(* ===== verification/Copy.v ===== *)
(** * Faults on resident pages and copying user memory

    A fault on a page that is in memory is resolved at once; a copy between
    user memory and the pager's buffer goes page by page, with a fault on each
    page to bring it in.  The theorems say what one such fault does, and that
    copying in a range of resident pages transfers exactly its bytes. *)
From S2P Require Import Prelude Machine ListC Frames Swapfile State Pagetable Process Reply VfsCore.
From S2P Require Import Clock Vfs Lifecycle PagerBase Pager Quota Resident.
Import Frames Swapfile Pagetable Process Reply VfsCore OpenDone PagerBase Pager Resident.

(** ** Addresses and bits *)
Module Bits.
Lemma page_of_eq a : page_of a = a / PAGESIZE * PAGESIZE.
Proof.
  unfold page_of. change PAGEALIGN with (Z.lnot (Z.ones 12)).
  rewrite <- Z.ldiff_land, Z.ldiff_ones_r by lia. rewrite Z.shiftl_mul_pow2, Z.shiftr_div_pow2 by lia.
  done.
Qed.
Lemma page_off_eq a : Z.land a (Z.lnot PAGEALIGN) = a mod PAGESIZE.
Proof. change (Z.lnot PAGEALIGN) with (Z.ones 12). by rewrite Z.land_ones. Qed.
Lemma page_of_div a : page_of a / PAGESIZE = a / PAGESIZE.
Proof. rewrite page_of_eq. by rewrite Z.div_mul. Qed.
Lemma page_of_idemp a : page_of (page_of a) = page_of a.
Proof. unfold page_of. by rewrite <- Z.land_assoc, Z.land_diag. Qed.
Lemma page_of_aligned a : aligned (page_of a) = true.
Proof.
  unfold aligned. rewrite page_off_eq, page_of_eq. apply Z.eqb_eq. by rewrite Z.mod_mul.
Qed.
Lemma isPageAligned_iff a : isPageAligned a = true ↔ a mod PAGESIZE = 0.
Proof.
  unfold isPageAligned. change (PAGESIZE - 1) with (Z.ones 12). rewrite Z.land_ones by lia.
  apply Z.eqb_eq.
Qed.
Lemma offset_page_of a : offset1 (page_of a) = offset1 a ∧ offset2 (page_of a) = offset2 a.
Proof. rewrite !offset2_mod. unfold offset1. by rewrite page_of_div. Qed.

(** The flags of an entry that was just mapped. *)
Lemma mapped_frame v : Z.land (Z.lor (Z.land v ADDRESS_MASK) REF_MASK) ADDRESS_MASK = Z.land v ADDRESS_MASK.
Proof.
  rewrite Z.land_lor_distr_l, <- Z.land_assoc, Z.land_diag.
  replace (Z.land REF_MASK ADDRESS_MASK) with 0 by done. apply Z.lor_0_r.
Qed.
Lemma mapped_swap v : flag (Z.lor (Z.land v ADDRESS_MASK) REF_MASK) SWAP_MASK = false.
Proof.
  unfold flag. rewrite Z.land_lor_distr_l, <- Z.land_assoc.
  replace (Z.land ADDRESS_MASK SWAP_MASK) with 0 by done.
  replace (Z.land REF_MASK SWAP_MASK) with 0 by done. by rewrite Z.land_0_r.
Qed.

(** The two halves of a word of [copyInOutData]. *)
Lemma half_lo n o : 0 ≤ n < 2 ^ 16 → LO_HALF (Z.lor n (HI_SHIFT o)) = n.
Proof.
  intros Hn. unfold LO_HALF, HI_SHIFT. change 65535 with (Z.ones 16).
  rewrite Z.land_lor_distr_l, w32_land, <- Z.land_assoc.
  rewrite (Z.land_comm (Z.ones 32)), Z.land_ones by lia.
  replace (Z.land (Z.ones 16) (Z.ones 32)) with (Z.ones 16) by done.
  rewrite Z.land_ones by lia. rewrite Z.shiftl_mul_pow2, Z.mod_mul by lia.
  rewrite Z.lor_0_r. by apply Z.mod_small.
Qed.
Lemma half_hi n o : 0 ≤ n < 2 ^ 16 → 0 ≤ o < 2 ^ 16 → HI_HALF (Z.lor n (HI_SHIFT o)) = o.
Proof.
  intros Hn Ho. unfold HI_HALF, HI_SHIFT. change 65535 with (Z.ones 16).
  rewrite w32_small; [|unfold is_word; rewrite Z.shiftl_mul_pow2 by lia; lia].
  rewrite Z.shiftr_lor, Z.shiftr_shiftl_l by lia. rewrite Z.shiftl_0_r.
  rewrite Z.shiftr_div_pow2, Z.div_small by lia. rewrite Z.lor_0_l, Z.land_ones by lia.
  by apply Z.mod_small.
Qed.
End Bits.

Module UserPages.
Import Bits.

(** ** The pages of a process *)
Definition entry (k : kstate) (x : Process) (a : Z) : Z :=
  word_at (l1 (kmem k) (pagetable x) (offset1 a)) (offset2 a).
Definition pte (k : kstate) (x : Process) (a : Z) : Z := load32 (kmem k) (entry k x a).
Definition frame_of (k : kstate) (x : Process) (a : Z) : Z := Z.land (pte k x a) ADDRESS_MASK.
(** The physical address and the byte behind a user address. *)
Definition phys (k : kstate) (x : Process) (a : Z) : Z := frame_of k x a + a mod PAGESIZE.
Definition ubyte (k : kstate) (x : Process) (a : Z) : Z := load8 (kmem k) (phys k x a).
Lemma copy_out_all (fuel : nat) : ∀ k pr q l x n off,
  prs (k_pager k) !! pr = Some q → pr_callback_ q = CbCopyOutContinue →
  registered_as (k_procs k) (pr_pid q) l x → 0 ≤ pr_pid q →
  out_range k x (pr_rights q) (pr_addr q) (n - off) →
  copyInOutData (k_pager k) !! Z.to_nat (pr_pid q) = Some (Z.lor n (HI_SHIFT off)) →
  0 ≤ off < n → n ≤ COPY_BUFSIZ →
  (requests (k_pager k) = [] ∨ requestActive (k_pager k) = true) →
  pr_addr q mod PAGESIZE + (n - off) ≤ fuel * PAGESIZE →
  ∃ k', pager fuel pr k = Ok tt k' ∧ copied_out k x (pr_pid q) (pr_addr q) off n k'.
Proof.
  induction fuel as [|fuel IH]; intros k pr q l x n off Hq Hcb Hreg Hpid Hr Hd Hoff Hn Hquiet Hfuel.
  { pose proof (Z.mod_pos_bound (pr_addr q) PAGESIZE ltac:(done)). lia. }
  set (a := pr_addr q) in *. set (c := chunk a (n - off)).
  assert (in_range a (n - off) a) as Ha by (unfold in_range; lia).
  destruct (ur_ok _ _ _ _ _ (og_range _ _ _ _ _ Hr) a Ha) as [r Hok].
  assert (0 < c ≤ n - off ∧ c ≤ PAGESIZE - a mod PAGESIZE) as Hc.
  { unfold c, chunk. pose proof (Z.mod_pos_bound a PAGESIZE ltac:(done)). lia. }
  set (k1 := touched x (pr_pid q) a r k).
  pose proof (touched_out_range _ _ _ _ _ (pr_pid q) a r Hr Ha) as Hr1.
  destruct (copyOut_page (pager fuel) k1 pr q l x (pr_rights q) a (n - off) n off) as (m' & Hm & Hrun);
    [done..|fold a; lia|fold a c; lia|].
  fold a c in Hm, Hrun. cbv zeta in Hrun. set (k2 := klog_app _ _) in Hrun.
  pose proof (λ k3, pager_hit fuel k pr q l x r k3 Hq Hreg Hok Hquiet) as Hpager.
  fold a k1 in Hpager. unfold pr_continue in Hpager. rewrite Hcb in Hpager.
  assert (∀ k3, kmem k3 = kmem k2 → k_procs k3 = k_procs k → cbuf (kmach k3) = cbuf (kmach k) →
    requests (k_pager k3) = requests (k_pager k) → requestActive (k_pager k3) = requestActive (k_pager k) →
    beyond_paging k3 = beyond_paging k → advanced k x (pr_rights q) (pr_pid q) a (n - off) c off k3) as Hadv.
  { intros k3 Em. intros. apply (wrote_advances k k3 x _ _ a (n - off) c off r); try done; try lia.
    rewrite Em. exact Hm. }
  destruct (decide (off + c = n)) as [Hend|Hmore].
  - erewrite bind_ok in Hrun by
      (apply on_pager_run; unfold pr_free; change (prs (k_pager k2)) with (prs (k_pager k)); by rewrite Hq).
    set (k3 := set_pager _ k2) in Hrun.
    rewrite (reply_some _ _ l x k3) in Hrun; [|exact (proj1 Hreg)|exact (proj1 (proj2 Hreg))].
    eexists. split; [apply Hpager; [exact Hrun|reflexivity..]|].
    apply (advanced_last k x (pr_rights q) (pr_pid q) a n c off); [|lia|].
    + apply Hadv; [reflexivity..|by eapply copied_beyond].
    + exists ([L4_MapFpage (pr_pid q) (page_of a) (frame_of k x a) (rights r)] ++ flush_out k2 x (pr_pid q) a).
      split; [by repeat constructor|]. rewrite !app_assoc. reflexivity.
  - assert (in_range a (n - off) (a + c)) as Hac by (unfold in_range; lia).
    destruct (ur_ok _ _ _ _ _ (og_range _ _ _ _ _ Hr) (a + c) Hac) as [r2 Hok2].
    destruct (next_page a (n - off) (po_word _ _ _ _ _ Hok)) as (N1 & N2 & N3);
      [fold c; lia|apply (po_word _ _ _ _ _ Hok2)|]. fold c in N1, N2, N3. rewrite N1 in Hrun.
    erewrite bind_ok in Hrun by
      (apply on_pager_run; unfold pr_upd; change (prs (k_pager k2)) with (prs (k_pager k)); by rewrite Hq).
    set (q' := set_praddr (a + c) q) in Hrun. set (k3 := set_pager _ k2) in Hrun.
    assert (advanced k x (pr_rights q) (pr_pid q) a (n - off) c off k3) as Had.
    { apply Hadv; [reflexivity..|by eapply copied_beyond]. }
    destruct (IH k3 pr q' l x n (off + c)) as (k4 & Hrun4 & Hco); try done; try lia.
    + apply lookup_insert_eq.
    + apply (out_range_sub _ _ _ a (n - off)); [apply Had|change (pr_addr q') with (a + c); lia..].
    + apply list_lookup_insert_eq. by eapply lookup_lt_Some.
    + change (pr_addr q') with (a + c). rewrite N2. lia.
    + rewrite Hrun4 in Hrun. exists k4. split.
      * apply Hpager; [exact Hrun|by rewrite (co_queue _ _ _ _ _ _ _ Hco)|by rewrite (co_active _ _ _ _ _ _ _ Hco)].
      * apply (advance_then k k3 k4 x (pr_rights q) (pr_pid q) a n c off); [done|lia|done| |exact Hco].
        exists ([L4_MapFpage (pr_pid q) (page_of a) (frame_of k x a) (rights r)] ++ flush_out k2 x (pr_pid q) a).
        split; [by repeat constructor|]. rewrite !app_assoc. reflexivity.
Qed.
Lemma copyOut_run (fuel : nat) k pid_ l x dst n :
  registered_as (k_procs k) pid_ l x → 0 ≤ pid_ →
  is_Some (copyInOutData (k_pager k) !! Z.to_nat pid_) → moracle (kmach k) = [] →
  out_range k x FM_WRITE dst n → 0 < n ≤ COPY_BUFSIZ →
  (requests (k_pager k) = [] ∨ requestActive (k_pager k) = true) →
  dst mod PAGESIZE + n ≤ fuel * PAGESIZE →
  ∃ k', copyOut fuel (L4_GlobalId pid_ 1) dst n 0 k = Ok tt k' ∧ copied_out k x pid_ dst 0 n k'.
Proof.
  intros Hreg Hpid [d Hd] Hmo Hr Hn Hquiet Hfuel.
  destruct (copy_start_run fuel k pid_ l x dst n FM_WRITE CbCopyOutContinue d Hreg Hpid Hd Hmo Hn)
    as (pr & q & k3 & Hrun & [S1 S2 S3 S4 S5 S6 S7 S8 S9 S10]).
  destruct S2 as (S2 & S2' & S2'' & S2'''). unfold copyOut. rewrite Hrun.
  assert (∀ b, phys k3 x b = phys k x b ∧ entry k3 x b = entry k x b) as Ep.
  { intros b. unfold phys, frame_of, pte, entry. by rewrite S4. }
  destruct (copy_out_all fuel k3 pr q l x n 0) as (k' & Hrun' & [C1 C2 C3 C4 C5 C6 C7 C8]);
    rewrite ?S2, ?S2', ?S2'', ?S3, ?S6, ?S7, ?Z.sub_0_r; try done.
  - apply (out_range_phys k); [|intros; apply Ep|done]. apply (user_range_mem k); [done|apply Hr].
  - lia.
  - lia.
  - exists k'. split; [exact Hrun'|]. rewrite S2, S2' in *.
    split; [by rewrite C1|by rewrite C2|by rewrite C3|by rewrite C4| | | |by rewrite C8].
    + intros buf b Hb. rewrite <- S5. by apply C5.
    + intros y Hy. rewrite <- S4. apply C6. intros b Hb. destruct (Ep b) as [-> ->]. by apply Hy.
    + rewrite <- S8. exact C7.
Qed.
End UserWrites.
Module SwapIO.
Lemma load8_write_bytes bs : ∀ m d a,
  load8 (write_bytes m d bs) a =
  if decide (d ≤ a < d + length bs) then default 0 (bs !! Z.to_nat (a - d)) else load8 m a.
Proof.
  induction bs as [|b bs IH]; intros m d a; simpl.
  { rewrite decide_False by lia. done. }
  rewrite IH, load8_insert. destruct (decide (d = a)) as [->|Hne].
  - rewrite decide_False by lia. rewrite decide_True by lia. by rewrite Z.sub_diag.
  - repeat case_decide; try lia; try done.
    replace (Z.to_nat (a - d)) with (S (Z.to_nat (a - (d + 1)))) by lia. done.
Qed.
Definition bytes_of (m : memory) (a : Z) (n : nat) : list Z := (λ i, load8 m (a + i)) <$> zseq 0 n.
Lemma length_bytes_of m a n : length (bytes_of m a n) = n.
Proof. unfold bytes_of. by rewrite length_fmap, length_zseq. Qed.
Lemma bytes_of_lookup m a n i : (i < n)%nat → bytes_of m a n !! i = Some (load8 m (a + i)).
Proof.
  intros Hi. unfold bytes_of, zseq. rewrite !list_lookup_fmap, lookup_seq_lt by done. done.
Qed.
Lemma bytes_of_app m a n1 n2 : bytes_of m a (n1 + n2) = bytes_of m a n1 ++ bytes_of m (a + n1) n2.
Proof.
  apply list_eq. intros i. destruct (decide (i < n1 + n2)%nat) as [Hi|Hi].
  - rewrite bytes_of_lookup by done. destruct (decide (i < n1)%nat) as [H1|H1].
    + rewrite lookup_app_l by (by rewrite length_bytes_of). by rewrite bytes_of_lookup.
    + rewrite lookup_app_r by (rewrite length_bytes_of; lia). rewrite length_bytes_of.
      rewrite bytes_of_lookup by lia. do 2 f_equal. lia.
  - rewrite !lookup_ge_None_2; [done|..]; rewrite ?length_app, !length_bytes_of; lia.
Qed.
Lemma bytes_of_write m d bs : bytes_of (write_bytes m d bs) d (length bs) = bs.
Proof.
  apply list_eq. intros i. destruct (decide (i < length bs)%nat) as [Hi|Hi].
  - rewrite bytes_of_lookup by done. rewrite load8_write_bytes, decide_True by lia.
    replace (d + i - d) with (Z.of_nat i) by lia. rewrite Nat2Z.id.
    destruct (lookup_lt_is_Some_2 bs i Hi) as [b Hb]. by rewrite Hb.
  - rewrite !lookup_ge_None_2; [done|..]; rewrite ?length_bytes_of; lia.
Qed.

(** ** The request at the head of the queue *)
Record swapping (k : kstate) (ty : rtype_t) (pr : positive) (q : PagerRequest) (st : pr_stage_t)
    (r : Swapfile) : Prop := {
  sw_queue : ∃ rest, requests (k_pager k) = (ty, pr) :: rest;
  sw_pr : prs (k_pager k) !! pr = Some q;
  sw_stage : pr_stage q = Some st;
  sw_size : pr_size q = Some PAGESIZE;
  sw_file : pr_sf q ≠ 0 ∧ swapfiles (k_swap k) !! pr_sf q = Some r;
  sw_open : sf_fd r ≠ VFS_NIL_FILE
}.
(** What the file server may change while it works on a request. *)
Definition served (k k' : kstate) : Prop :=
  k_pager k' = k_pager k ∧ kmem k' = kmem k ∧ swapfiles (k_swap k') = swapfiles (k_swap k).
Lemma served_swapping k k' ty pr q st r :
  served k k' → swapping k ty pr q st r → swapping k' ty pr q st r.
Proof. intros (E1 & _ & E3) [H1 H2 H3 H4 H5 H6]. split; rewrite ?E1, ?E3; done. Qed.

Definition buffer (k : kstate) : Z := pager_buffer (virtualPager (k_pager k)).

------------------------------------

◆ **Required work**
I need each line of the entries that holds the string "repeat" located and copied.

◆ **Result of this task**
      split; [by repeat constructor|]. rewrite !app_assoc. reflexivity.
        split; [by repeat constructor|]. rewrite !app_assoc. reflexivity.
  - repeat case_decide; try lia; try done.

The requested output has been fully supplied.